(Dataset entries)

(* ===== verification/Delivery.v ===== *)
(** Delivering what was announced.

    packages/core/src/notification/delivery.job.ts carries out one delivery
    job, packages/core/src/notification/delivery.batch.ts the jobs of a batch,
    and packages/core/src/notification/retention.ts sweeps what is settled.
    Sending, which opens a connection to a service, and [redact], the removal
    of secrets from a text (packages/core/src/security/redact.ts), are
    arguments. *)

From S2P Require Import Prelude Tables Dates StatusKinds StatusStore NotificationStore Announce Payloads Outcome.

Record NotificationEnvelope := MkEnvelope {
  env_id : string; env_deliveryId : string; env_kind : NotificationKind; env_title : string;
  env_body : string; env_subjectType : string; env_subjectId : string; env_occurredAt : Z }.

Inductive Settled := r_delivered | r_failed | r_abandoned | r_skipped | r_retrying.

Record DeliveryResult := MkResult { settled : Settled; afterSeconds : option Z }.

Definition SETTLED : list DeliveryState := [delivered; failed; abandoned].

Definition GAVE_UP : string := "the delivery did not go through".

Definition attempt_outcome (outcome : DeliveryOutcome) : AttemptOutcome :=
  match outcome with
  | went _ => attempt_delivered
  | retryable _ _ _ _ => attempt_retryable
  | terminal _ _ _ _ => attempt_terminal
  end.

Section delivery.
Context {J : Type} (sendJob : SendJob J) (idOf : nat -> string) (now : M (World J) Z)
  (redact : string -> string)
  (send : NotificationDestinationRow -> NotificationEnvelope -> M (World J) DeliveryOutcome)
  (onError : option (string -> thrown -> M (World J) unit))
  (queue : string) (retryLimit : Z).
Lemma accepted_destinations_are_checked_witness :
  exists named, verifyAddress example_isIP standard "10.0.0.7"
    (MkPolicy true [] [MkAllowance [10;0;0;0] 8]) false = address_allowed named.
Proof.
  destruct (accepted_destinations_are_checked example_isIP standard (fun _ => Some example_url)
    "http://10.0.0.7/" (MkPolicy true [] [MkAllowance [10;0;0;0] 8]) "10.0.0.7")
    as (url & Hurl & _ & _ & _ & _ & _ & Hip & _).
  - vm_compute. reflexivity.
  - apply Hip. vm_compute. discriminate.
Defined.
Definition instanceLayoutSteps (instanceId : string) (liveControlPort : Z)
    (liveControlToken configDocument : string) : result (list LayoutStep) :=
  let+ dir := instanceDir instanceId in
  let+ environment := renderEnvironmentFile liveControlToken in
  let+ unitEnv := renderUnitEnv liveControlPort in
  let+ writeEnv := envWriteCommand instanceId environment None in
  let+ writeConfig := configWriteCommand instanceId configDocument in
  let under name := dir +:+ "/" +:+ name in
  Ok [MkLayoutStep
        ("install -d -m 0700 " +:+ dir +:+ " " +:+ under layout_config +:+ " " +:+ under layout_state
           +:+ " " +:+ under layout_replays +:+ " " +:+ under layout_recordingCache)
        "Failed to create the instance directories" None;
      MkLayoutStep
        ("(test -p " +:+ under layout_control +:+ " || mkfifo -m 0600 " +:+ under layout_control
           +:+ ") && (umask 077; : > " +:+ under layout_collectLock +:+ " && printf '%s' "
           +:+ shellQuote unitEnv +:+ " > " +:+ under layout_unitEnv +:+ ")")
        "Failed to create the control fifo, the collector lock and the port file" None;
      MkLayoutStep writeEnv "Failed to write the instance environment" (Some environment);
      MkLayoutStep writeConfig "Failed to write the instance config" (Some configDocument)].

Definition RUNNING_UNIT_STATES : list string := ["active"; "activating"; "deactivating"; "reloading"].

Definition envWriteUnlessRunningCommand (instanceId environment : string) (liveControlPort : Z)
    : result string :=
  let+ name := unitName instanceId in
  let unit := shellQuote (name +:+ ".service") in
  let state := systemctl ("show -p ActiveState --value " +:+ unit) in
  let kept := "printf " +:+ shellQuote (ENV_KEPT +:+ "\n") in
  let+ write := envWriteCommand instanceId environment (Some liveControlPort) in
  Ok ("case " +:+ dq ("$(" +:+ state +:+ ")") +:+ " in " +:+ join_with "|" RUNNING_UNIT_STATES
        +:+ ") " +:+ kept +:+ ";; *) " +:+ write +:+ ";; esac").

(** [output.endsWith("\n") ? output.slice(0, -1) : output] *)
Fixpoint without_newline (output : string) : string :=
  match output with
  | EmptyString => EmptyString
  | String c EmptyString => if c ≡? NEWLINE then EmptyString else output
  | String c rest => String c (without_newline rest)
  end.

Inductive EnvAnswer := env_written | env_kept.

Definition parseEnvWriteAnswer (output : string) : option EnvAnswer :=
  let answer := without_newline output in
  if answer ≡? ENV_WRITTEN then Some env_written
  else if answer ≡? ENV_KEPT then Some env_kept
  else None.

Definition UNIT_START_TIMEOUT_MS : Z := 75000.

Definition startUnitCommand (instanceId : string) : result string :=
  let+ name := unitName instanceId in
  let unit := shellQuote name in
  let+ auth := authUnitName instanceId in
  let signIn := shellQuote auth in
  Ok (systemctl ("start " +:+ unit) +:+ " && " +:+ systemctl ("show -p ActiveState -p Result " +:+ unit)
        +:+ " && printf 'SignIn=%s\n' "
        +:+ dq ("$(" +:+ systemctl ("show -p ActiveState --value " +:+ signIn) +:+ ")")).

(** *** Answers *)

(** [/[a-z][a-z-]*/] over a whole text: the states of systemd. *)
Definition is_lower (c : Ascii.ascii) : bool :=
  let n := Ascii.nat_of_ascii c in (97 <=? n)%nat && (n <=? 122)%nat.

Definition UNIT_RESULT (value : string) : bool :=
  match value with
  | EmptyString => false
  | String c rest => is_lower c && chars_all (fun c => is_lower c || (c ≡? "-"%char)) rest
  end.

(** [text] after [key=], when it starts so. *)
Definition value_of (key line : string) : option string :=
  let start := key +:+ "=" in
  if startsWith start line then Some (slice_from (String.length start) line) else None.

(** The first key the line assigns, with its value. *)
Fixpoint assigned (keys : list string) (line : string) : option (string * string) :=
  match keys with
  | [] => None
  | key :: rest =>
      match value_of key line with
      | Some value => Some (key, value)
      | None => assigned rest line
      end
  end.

=== Aim of the task ===
Look above for the line holding "if answer ≡? ENV_WRITTEN" and the line holding "Definition is_lower (c", then output exactly those two lines and every line between them, nothing more.

=== Problem solution ===
  if answer ≡? ENV_WRITTEN then Some env_written
  else if answer ≡? ENV_KEPT then Some env_kept
  else None.

Definition UNIT_START_TIMEOUT_MS : Z := 75000.

Definition startUnitCommand (instanceId : string) : result string :=
  let+ name := unitName instanceId in
  let unit := shellQuote name in
  let+ auth := authUnitName instanceId in
  let signIn := shellQuote auth in
  Ok (systemctl ("start " +:+ unit) +:+ " && " +:+ systemctl ("show -p ActiveState -p Result " +:+ unit)
        +:+ " && printf 'SignIn=%s\n' "
        +:+ dq ("$(" +:+ systemctl ("show -p ActiveState --value " +:+ signIn) +:+ ")")).

(** *** Answers *)

(** [/[a-z][a-z-]*/] over a whole text: the states of systemd. *)
Definition is_lower (c : Ascii.ascii) : bool :=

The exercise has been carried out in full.